For a pair of small, spirited marching krewes, food and drink are also inspiration and founding principles.
Let’s start with the Krewe of Cork.
It all started with a wine-soaked Friday lunch that turned into an impromptu procession in the streets, the way these things can happen in New Orleans. 26 years later, the Krewe of Cork is an offbeat fixture of the New Orleans Mardi Gras parade schedule.
Its day is this Friday, Feb. 6, always starting at the Court of Two Sisters restaurant at 3 p.m. and marching through the French Quarter.
There are no floats, but wagons are tended by what they call “wine police,” or stewards for the procession who keep members’ signature goblets brimming.
Spectators line the route angling for signature krewe medallions shaped into grape clusters. Don’t be surprised if you catch one from someone dressed as the Blue Nun, Champagne foam in female form or a mythological god.
At the foundation of the big day are connections woven through the greater world of wine. Many krewe members work in the hospitality and wine industries, and the grand marshal is always a big player in the wine business. This year, that’s Jody Bogle of Bogle Family Wines.
Now let’s consider the Krewe of Lafcadio, also in the French Quarter, starting outside Antoine’s Restaurant the Saturday before Mardi Gras, Feb. 14 this year.
It’s named for perhaps the first New Orleans food influencer – the 19th century writer Lafcadio Hearn. Satire is the theme and cuisine is the vehicle.

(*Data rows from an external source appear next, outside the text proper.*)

(* ===== verification/DList.v ===== *)
(** * Intrusive doubly linked lists (framework/include/list.h)

    The heap of [struct list_node]s: for each node its [prev] and its [next].
    A macro that dereferences a pointer outside the heap has no result
    ([None]).  [dll h l xs]: the node [l] heads a circular list whose entries
    are [xs]; the macros keep such lists and do to [xs] what they say. *)

From S2P Require Import Prelude.

Module DList.

Abbreviation ptr := N.
Definition NULL : ptr := 0%N.

Record heap := mk_heap { prev : gmap ptr ptr; next : gmap ptr ptr }.

Definition set_prev (p v : ptr) (h : heap) : heap := mk_heap (<[p := v]> h.(prev)) h.(next).
Definition set_next (p v : ptr) (h : heap) : heap := mk_heap h.(prev) (<[p := v]> h.(next)).

(** A store through a pointer needs the node to exist. *)
Definition store_prev (p v : ptr) (h : heap) : option heap :=
  match h.(prev) !! p with Some _ => Some (set_prev p v h) | None => None end.
Definition store_next (p v : ptr) (h : heap) : option heap :=
  match h.(next) !! p with Some _ => Some (set_next p v h) | None => None end.

(** ** The macros *)

(** The node a pointer designates is allocated by its owner: initialising
    and inserting write both its fields. *)
Definition list_initialize (l : ptr) (h : heap) : heap := set_prev l l (set_next l l h).

Definition list_is_empty (l : ptr) (h : heap) : option bool :=
  n ← h.(next) !! l; Some (bool_decide (n = l)).

Definition list_peek_head (l : ptr) (h : heap) : option ptr :=
  n ← h.(next) !! l; Some (if bool_decide (n = l) then NULL else n).

Definition list_peek_tail (l : ptr) (h : heap) : option ptr :=
  p ← h.(prev) !! l; Some (if bool_decide (p = l) then NULL else p).

Definition list_next (l item : ptr) (h : heap) : option ptr :=
  n ← h.(next) !! item; Some (if bool_decide (n = l) then NULL else n).
(** [adver]: the pointer given, or NULL and an identifier. *)
Definition advertiser_stop_event (adver : option N) (id : Z) (m : adv_manager_t) : result :=
  if negb m.(started) then Some (m, [])
  else
    match (match adver with Some p => is_advertiser_exist p m | None => get_advertiser_if_exist id m end) with
    | None => Some (m, [])
    | Some a => Some (m, [bt_sal_le_stop_adv a.(adv_id)])
    end.

Definition advertiser_notify_state (id st : Z) (m : adv_manager_t) : result :=
  if negb m.(started) then Some (m, [])
  else
    match get_advertiser_if_exist id m with
    | None => Some (m, [])
    | Some a =>
        if st =? LE_ADVERTISING_STARTED then
            let a' := mk_advertiser a.(adv_ptr) a.(remote) a.(adv_id) None in
            Some (set_list (map (fun b => if bool_decide (b.(adv_ptr) = a.(adv_ptr)) then a' else b)
                              m.(advertiser_list)) m,
                  [service_loop_cancel_timer a.(adv_start);
                   on_advertising_start (get_adver a) id BT_ADV_STATUS_SUCCESS])
        else if st =? LE_ADVERTISING_STOPPED then
            let '(m, o) := delete_advertiser a m in
            m ← destroy_advertiser a m;
            Some (m, o ++ [on_advertising_stopped (get_adver a) id])
        else Some (m, [])
    end.

(** The loop of [advertisers_cleanup] over the advertisers. *)
Fixpoint cleanup_loop (l : list advertiser_t) (m : adv_manager_t) : result :=
  match l with
  | [] => Some (m, [])
  | a :: l =>
      let '(m, o) := delete_advertiser a m in
      m ← destroy_advertiser a m;
      r ← cleanup_loop l m;
      Some (r.1, bt_sal_le_stop_adv a.(adv_id) :: o ++ on_advertising_stopped (get_adver a) a.(adv_id) :: r.2)
  end.

Definition advertisers_cleanup (m : adv_manager_t) : result :=
  if negb m.(started) then Some (m, [])
  else
    r ← cleanup_loop m.(advertiser_list) m;
    Some (mk_manager false r.1.(adv_allocator) r.1.(advertiser_list), r.2).

(** ** The interface: messages posted when LE is enabled *)

Inductive msg :=
| msg_start (sal : bt_status_t) (h : option timer_h) (a : advertiser_t) (info : option advertising_info_t)
| msg_stop (adver : option N) (id : Z)
| msg_state (id st : Z)
| msg_timeout (p : N)
| msg_cleanup.

Definition run_msg (x : msg) (m : adv_manager_t) : result :=
  match x with
  | msg_start sal h a info => advertiser_start_event sal h a info m
  | msg_stop adver id => advertiser_stop_event adver id m
  | msg_state id st => advertiser_notify_state id st m
  | msg_timeout p => start_advertising_timeout p m
  | msg_cleanup => advertisers_cleanup m
  end.

(** [p]: the block allocated for the advertiser, [ev]: whether there was
    memory for the message, [info]: the copy of the data, NULL when there was
    none for it.  The advertiser returned and the message posted. *)
Definition start_advertising (le_enabled : bool) (p : option N) (ev : bool) (rem : option N)
    (sal : bt_status_t) (h : option timer_h) (info : option advertising_info_t) : option (N * msg) :=
  if negb le_enabled then None
  else
    p ← p;
    let a := alloc_new_advertiser p rem in
    if negb ev then None else Some (p, msg_start sal h a info).

Definition stop_advertising (le_enabled ev : bool) (p : N) : option msg :=
  if negb le_enabled then None else if negb ev then None else Some (msg_stop (Some p) 0).

Definition stop_advertising_id (le_enabled ev : bool) (id : Z) : option msg :=
  if negb le_enabled then None else if negb ev then None else Some (msg_stop None id).

Definition advertising_on_state_changed (ev : bool) (id st : Z) : option msg :=
  if negb ev then None else Some (msg_state id st).

(** [adv_manager_init], with the allocator it creates. *)
Definition adv_manager_init (al : T) : adv_manager_t := mk_manager true al [].

Definition adv_manager_cleanup : msg := msg_cleanup.

(** ** Invariant: identifiers in use are exactly those of the advertisers *)

Definition id_used_by (l : list advertiser_t) (i : Z) : Prop := exists a, a ∈ l /\ a.(adv_id) = i + 1.

Record adv_inv (m : adv_manager_t) : Prop := {
  inv_wf : ia_wf m.(adv_allocator);
  inv_max : ia_max m.(adv_allocator) < 255;
  inv_ids : NoDup (map adv_id m.(advertiser_list));
  inv_ptrs : NoDup (map adv_ptr m.(advertiser_list));
  inv_stopped : m.(started) = false -> m.(advertiser_list) = [];
  inv_used : forall i, ia_used m.(adv_allocator) i = true <-> id_used_by m.(advertiser_list) i;
}.

Lemma inv_id_range m a :
  adv_inv m -> a ∈ m.(advertiser_list) -> 1 <= a.(adv_id) <= ia_max m.(adv_allocator) + 1.
Proof.
  intros Hi Ha. assert (ia_used (adv_allocator m) (adv_id a - 1) = true) as Hu.
  { apply (inv_used m Hi). exists a. split; [done|lia]. }
  pose proof (ia_range _ _ (inv_wf m Hi) Hu). lia.
Qed.

Lemma find_in (f : advertiser_t -> bool) l a : find f l = Some a -> a ∈ l /\ f a = true.
Proof. intros H. apply find_some in H as [H1 H2]. split; [by apply list_elem_of_In|done]. Qed.

(** In a list with distinct addresses the element at an address is unique. *)
Lemma ptr_inj l a b :
  NoDup (map adv_ptr l) -> a ∈ l -> b ∈ l -> a.(adv_ptr) = b.(adv_ptr) -> a = b.
Proof.
  induction l as [|x l IH]; simpl; [by intros _ ?%elem_of_nil|].
  intros Hnd Ha Hb He. apply list.NoDup_cons in Hnd as [Hx Hnd].
  apply elem_of_cons in Ha as [->|Ha]; apply elem_of_cons in Hb as [->|Hb]; auto.
  - exfalso. apply Hx, list_elem_of_fmap. eauto.
  - exfalso. apply Hx, list_elem_of_fmap. eauto.
Qed.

Marchers dressed like chefs, Creole “trinity” ingredients or perhaps Zapp’s potato chip wrappers dole out wooden kitchen spoons.
The monarchs are drawn not from high society but from hard working New Orleans restaurant kitchens. King this year is Micheal Nelson, executive chef at the innovative seafood restaurant GW Fins with his fish butcher Michael Perkins as duke.
Will you get a spoon? Will you catch grape beads? Either way, you’ll get another dose of this city’s irrepressible hospitality culture and epicurean obsessions at these delightful pageants on the French Quarter streets.